Records for this task Start Marker

(** * SupraHedge: the vault contracts and the dApp page actions

    A shallow embedding of
    - [SupraHedgeVault] (the pause-aware Phase-0 vault: storage, modifiers,
      deposit / withdraw / receive and the admin functions), run against
      callers and recipients that may call back into it,
    - the earlier MVP stub of the same contract (contracts/SupraHedgeVault.sol),
    - the page's [readPublicEnv], its reads effect, and the [onDeposit] and
      [onWithdraw] actions, run against an RPC node and a wallet that may
      fail,
    - the layout's runtime injection of the public variables, the page's
      constants and its wallet hook,
    followed by the properties C1 to C10 stated about them and further
    properties of the same code. *)

From Stdlib Require Import ZArith Lia Bool.
From stdpp Require Import base option gmap strings list fin_maps.

Local Open Scope Z_scope.

(** ** Solidity execution model

    A transaction body is a state transformer that either reverts (the
    storage and the log are rolled back by whoever runs it) or returns a
    value, the new storage and the events it emitted.  [uint256] is [Z] with
    the compiler's checked arithmetic (pragma ^0.8.20): an overflowing [+=]
    or an underflowing [-=] is a [Panic(0x11)], not a wrap-around. *)
Module EVM.

Abbreviation address := Z (only parsing).

Definition MAX_UINT256 : Z := 2 ^ 256 - 1.

Inductive error : Type :=
  | Require (reason : string)   (* require(cond, reason) failed *)
  | Panic (code : Z).           (* compiler-inserted check failed *)

Inductive result (A : Type) : Type :=
  | Ok (a : A)
  | Revert (e : error).
Arguments Ok {A} a.
Arguments Revert {A} e.

Section Monad.
Context {St Ev : Type}.

Definition M (A : Type) : Type := St → result (A * St * list Ev).

Definition ret {A} (a : A) : M A := λ s, Ok (a, s, []).

Definition bind {A B} (m : M A) (k : A → M B) : M B :=
  λ s, match m s with
         | Revert e => Revert e
         | Ok (a, s1, l1) =>
             match k a s1 with
             | Revert e => Revert e
             | Ok (b, s2, l2) => Ok (b, s2, l1 ++ l2)
             end
         end.

Definition gets {A} (f : St → A) : M A := λ s, Ok (f s, s, []).
Definition modify (f : St → St) : M unit := λ s, Ok (tt, f s, []).
Definition emit (e : Ev) : M unit := λ s, Ok (tt, s, [e]).
Definition revert {A} (e : error) : M A := λ _, Revert e.

Definition require (cond : bool) (reason : string) : M unit :=
  if cond then ret tt else revert (Require reason).

(** [a + b] and [a - b] on uint256 under checked arithmetic. *)
Definition checked_add (a b : Z) : M Z :=
  if a + b <=? MAX_UINT256 then ret (a + b) else revert (Panic 17).
Definition checked_sub (a b : Z) : M Z :=
  if b <=? a then ret (a - b) else revert (Panic 17).

(** A caller that catches the failure of the call it makes: the callee's
    effects are rolled back and the caller goes on. *)
Definition try_call (m : M unit) : M unit :=
  λ s, match m s with
         | Ok r => Ok r
         | Revert _ => Ok (tt, s, [])
         end.

(** What a transaction leaves behind: the new storage, or the old one
    when it reverted. *)
Definition storage_after {A} (m : M A) (s : St) : St :=
  match m s with
    | Ok (_, s', _) => s'
    | Revert _ => s
    end.

Definition reverts {A} (m : M A) (s : St) : Prop :=
    ∃ e, m s = Revert e.
End Monad.

Arguments M : clear implicits.

Declare Scope evm_scope.
Delimit Scope evm_scope with evm.
Notation "x <- m ;; k" := (bind m (λ x, k))
  (at level 100, m at next level, k at level 200, right associativity)
  : evm_scope.
Notation "m ;; k" := (bind m (λ _, k))
  (at level 100, k at level 200, right associativity) : evm_scope.

(** [mapping(address => uint256)]: every key reads 0 until written. *)
Definition mapping_get (m : gmap Z Z) (a : address) : Z := default 0 (m !! a).

(** The sum of a ledger over every address (finitely many were written). *)
Definition mapping_sum (m : gmap Z Z) : Z :=
  map_fold (λ _ v acc, v + acc) 0 m.

End EVM.

(** ** SupraHedgeVault, the pause-aware Phase-0 vault *)
Module Vault.
Import EVM.
Local Open Scope evm_scope.

Inductive Event : Type :=
  | Deposit (user : address) (amount : Z)
  | Withdraw (user : address) (amount : Z)
  | Paused (paused : bool)
  | GuardianUpdated (guardian : address)
  | OwnerUpdated (newOwner : address).

Record Storage : Type := mkStorage {
  owner : address;
  guardian : address;
  paused : bool;
  balances : gmap Z Z;
  totalAssets : Z
}.

Definition set_owner (o : address) (s : Storage) : Storage :=
  mkStorage o (guardian s) (paused s) (balances s) (totalAssets s).
Definition set_guardian (g : address) (s : Storage) : Storage :=
  mkStorage (owner s) g (paused s) (balances s) (totalAssets s).
Definition set_paused (b : bool) (s : Storage) : Storage :=
  mkStorage (owner s) (guardian s) b (balances s) (totalAssets s).
Definition set_balance (a : address) (v : Z) (s : Storage) : Storage :=
  mkStorage (owner s) (guardian s) (paused s) (<[a := v]> (balances s))
            (totalAssets s).
Definition set_totalAssets (t : Z) (s : Storage) : Storage :=
  mkStorage (owner s) (guardian s) (paused s) (balances s) t.

(** [balances[a]] *)
Definition balanceOf (s : Storage) (a : address) : Z :=
  mapping_get (balances s) a.

Abbreviation Tx := (M Storage Event).

(** *** Modifiers *)

Definition onlyOwner {A} (msg_sender : address) (body : Tx A) : Tx A :=
  o <- gets owner ;;
  require (msg_sender =? o) "NOT_OWNER" ;;
  body.

Definition onlyGuardianOrOwner {A} (msg_sender : address) (body : Tx A)
  : Tx A :=
  o <- gets owner ;;
  g <- gets guardian ;;
  require ((msg_sender =? o) || (msg_sender =? g)) "NOT_AUTHORIZED" ;;
  body.

Definition notPaused {A} (body : Tx A) : Tx A :=
  p <- gets paused ;;
  require (negb p) "VAULT_PAUSED" ;;
  body.

(** *** Constructor *)

Definition constructor (msg_sender _guardian : address) : Storage :=
  {| owner := msg_sender; guardian := _guardian; paused := false;
     balances := ∅; totalAssets := 0 |}.

(** *** Deposit / withdraw *)

Definition deposit_body (msg_sender : address) (msg_value : Z) : Tx unit :=
  require (0 <? msg_value) "ZERO_DEPOSIT" ;;
  b <- gets (λ s, balanceOf s msg_sender) ;;
  b' <- checked_add b msg_value ;;
  modify (set_balance msg_sender b') ;;
  t <- gets totalAssets ;;
  t' <- checked_add t msg_value ;;
  modify (set_totalAssets t') ;;
  emit (Deposit msg_sender msg_value).

Definition deposit (msg_sender : address) (msg_value : Z) : Tx unit :=
  notPaused (deposit_body msg_sender msg_value).

(** [send] stands for [msg.sender.call{value: amount}("")]: it hands control
    to the recipient and returns the call's [ok]. *)
Definition withdraw_body (msg_sender : address) (amount : Z) (send : Tx bool)
  : Tx unit :=
  require (0 <? amount) "ZERO_WITHDRAW" ;;
  b <- gets (λ s, balanceOf s msg_sender) ;;
  require (amount <=? b) "INSUFFICIENT_BALANCE" ;;
  b' <- checked_sub b amount ;;
  modify (set_balance msg_sender b') ;;
  t <- gets totalAssets ;;
  t' <- checked_sub t amount ;;
  modify (set_totalAssets t') ;;
  ok <- send ;;
  require ok "ETH_TRANSFER_FAILED" ;;
  emit (Withdraw msg_sender amount).

Definition withdraw (msg_sender : address) (amount : Z) (send : Tx bool)
  : Tx unit :=
  notPaused (withdraw_body msg_sender amount send).

Definition receive (msg_sender : address) (msg_value : Z) : Tx unit :=
  deposit msg_sender msg_value.

(** *** Admin / safety *)

Definition setPaused (msg_sender : address) (_paused : bool) : Tx unit :=
  onlyGuardianOrOwner msg_sender (
    modify (set_paused _paused) ;;
    emit (Paused _paused)).

Definition setGuardian (msg_sender : address) (newGuardian : address)
  : Tx unit :=
  onlyOwner msg_sender (
    require (negb (newGuardian =? 0)) "ZERO_ADDRESS" ;;
    modify (set_guardian newGuardian) ;;
    emit (GuardianUpdated newGuardian)).

Definition setOwner (msg_sender : address) (newOwner : address) : Tx unit :=
  onlyOwner msg_sender (
    require (negb (newOwner =? 0)) "ZERO_ADDRESS" ;;
    modify (set_owner newOwner) ;;
    emit (OwnerUpdated newOwner)).

(** *** View helpers *)

Definition assets (s : Storage) : Z := totalAssets s.

(** *** Calls from the outside

    A call names the function and its arguments.  A [withdraw] also fixes
    what the recipient of the ether does when control reaches it: it rejects
    the transfer (its code reverts or runs out of gas, so [ok] is false), or
    it accepts it, possibly after calling back into the vault.  Each of those
    nested calls comes from some sender and is caught by its caller when it
    reverts. *)
Inductive call : Type :=
  | call_deposit (msg_value : Z)
  | call_receive (msg_value : Z)
  | call_withdraw (amount : Z) (to : recipient)
  | call_setPaused (_paused : bool)
  | call_setGuardian (newGuardian : address)
  | call_setOwner (newOwner : address)
with recipient : Type :=
  | Rejects
  | Accepts (reentrant : calls)
with calls : Type :=
  | no_calls
  | and_then (msg_sender : address) (c : call) (rest : calls).

Scheme call_mut := Induction for call Sort Prop
  with recipient_mut := Induction for recipient Sort Prop
  with calls_mut := Induction for calls Sort Prop.
Combined Scheme call_tree_ind from call_mut, recipient_mut, calls_mut.

Fixpoint exec (c : call) (msg_sender : address) : Tx unit :=
  match c with
  | call_deposit v => deposit msg_sender v
  | call_receive v => receive msg_sender v
  | call_withdraw amount to => withdraw msg_sender amount (send to)
  | call_setPaused b => setPaused msg_sender b
  | call_setGuardian g => setGuardian msg_sender g
  | call_setOwner o => setOwner msg_sender o
  end
with send (to : recipient) : Tx bool :=
  match to with
  | Rejects => ret false
  | Accepts cs => run cs ;; ret true
  end
with run (cs : calls) : Tx unit :=
  match cs with
  | no_calls => ret tt
  | and_then a c rest => try_call (exec c a) ;; run rest
  end.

Records for this task End Marker

• What to work on: Give again, word for word, every line of the listing above from the one with "Revert _ => s" to the one with "(** The sum", both inclusive, and nothing beyond them.

• Expected output:
    | Revert _ => s
    end.

Definition reverts {A} (m : M A) (s : St) : Prop :=
    ∃ e, m s = Revert e.
End Monad.

Arguments M : clear implicits.

Declare Scope evm_scope.
Delimit Scope evm_scope with evm.
Notation "x <- m ;; k" := (bind m (λ x, k))
  (at level 100, m at next level, k at level 200, right associativity)
  : evm_scope.
Notation "m ;; k" := (bind m (λ _, k))
  (at level 100, k at level 200, right associativity) : evm_scope.

(** [mapping(address => uint256)]: every key reads 0 until written. *)
Definition mapping_get (m : gmap Z Z) (a : address) : Z := default 0 (m !! a).

(** The sum of a ledger over every address (finitely many were written). *)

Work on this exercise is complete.